TRY IT:
Would you please return the lines of the entries below starting at the line that has "Z.testbit (if to" and ending at the line that has "intros Hf Ht", both included, exactly as they are?

EXCERPTED RECORDS:
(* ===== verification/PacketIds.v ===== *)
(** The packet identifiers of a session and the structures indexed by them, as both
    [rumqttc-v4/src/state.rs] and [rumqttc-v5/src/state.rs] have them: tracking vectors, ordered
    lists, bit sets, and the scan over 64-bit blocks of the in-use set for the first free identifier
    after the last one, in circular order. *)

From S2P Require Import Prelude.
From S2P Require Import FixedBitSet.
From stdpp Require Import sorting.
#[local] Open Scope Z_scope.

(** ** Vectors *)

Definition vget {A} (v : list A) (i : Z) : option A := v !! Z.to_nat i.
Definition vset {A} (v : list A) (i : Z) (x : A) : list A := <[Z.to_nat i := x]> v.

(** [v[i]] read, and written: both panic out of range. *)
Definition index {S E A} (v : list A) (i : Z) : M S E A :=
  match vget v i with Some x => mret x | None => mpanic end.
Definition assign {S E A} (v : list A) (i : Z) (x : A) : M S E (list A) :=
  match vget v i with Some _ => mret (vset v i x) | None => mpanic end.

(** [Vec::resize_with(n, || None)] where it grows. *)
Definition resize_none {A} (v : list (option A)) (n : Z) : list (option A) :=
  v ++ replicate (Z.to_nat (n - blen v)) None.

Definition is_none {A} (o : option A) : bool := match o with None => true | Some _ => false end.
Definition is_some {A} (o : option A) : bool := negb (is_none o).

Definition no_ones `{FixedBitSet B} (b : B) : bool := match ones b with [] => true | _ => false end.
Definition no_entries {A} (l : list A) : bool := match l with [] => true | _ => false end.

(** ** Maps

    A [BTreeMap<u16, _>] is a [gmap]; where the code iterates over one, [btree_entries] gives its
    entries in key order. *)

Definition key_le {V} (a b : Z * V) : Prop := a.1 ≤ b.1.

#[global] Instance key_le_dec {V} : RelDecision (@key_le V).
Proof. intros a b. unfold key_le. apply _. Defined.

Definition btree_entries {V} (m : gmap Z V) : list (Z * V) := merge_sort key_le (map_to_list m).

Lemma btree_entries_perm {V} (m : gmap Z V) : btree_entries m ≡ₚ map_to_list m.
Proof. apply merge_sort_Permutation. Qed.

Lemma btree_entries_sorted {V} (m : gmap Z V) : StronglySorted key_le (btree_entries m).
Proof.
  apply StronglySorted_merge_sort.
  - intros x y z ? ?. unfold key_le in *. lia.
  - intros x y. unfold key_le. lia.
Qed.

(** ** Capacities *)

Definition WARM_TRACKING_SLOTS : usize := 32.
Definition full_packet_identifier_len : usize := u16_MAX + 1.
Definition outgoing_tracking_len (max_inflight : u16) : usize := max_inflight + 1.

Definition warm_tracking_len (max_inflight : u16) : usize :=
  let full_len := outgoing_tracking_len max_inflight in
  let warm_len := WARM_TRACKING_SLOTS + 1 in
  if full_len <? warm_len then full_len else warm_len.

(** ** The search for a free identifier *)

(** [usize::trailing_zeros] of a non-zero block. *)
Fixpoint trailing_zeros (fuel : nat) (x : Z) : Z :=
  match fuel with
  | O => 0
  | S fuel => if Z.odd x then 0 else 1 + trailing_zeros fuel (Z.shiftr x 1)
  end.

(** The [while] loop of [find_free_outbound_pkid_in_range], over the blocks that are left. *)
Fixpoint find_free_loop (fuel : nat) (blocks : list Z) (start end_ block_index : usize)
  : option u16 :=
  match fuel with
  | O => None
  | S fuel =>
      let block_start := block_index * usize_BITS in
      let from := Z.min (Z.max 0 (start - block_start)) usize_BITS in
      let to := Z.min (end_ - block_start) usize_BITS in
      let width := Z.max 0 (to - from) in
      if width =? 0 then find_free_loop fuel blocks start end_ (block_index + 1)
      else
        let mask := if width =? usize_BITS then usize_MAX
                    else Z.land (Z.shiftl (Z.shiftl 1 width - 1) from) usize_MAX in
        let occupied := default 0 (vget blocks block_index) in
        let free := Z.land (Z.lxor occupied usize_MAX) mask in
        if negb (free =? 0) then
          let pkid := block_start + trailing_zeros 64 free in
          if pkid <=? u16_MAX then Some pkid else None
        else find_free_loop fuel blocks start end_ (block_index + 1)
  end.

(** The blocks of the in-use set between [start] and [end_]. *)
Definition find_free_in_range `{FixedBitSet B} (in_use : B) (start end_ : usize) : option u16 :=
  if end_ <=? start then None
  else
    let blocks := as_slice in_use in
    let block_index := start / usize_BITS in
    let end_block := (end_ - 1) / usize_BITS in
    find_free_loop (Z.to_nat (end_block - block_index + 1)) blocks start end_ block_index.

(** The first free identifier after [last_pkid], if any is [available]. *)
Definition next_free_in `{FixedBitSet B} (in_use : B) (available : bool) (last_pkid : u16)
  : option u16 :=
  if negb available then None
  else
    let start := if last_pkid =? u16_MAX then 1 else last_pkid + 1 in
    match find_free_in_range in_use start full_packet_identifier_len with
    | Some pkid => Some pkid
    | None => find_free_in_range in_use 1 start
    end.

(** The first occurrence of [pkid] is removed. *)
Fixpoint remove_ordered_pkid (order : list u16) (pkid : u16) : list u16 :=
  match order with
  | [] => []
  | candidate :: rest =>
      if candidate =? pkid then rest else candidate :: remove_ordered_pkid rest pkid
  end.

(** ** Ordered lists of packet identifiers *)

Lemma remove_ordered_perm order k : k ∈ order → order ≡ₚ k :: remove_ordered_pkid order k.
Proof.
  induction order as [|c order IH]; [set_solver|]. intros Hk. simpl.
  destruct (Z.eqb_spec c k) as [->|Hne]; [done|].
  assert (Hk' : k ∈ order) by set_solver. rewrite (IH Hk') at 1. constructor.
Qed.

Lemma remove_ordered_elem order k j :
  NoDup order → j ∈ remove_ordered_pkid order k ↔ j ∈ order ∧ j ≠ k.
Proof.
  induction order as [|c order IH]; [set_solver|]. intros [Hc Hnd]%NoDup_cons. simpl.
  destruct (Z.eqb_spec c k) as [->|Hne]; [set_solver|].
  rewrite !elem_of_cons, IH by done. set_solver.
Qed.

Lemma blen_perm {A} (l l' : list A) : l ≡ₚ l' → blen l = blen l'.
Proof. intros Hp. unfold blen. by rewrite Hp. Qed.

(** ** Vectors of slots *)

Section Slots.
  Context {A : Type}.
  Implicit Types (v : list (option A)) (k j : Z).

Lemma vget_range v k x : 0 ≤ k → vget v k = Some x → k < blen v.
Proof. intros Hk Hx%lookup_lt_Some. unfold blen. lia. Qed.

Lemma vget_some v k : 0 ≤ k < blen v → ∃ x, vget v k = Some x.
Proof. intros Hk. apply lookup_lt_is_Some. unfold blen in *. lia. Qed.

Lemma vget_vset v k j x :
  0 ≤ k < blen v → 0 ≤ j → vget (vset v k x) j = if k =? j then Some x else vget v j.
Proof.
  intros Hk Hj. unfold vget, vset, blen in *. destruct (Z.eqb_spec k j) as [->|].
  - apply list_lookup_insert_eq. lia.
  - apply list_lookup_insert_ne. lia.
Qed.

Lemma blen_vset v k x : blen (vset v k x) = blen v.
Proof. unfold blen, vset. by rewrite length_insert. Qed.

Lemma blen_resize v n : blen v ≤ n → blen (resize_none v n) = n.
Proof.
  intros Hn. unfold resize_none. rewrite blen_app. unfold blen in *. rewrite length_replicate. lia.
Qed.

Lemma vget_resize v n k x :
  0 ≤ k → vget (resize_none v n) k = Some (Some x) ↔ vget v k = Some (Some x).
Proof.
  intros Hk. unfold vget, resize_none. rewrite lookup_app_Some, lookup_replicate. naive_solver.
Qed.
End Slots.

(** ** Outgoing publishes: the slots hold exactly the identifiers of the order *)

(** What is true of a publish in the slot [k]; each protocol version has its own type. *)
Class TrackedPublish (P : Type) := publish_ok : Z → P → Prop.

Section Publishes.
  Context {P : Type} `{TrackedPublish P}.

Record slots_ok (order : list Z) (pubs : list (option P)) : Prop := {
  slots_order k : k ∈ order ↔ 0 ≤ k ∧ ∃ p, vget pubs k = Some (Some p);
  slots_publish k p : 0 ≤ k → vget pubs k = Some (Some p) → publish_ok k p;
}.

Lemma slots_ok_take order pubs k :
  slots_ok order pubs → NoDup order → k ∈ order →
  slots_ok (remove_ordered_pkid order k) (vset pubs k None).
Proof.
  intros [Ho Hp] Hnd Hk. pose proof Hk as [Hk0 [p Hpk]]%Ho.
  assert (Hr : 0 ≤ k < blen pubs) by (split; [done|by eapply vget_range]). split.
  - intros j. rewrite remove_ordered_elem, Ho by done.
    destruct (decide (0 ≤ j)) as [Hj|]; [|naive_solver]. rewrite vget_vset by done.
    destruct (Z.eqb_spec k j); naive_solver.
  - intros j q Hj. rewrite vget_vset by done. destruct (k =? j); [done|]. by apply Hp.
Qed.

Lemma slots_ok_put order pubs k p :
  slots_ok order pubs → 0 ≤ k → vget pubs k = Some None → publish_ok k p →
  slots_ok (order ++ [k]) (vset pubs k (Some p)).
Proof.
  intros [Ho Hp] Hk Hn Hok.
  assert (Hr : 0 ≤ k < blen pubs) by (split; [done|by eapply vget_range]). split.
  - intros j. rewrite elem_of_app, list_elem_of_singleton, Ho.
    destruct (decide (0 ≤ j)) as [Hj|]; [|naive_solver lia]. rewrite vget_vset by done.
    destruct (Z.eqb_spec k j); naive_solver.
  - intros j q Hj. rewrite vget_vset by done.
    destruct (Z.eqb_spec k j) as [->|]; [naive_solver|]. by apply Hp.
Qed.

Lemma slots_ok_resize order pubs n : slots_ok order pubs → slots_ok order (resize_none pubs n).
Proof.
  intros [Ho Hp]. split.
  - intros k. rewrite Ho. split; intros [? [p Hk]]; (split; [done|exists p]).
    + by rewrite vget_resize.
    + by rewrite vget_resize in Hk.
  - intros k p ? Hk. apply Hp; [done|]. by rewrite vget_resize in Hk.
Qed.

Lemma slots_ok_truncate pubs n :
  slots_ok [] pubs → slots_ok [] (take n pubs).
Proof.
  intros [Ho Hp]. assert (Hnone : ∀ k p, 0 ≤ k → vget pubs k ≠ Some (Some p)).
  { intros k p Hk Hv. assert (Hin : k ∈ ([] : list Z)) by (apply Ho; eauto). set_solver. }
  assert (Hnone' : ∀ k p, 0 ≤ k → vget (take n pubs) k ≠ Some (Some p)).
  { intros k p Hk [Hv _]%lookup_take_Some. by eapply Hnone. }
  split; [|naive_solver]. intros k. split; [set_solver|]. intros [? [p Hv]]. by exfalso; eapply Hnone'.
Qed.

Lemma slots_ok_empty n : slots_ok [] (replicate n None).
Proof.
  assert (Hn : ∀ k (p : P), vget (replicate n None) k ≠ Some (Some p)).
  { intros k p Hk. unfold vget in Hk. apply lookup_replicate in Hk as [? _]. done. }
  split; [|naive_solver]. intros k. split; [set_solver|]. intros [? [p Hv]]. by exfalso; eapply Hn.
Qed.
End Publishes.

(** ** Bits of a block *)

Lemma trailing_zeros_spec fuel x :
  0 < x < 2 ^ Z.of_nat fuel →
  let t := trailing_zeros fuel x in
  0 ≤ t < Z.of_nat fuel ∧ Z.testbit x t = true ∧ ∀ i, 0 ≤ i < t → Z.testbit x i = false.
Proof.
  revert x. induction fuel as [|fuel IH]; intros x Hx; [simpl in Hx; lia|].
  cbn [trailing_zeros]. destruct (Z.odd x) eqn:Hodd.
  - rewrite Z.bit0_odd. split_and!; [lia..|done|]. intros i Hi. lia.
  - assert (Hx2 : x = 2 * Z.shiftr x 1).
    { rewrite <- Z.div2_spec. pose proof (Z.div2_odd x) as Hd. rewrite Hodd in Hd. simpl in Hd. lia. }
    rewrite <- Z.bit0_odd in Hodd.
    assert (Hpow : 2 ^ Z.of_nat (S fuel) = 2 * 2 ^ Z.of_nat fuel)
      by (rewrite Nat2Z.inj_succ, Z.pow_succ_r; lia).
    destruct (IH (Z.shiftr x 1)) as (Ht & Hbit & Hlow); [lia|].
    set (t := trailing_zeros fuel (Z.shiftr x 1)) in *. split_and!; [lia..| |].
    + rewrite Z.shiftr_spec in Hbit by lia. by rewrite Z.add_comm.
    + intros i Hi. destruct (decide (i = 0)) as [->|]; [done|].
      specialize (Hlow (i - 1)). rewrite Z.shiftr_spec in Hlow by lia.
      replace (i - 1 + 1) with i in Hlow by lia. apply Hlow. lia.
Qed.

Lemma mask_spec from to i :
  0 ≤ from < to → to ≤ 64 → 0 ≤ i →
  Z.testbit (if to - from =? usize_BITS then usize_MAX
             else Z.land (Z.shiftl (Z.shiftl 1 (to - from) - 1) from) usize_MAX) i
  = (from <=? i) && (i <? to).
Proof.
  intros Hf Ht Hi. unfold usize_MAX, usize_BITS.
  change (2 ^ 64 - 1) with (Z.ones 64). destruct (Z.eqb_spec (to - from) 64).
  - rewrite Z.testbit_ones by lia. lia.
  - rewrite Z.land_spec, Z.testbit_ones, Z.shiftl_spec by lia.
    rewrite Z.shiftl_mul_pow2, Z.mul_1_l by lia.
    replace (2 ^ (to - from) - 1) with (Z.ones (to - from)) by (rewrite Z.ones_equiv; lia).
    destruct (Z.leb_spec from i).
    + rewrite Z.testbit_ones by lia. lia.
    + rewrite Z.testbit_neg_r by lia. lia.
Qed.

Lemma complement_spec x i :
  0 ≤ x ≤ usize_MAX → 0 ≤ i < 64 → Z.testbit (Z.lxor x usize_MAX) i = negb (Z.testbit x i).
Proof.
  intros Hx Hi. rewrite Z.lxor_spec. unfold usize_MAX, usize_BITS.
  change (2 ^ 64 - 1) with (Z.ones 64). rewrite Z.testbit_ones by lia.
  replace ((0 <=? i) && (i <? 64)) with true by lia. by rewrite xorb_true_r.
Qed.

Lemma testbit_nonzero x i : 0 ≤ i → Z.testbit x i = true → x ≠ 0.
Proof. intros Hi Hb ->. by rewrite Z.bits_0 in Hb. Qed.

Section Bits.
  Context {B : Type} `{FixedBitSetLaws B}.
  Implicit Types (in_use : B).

SOLUTION TO THE EXERCISE:
  Z.testbit (if to - from =? usize_BITS then usize_MAX
             else Z.land (Z.shiftl (Z.shiftl 1 (to - from) - 1) from) usize_MAX) i
  = (from <=? i) && (i <? to).
Proof.
  intros Hf Ht Hi. unfold usize_MAX, usize_BITS.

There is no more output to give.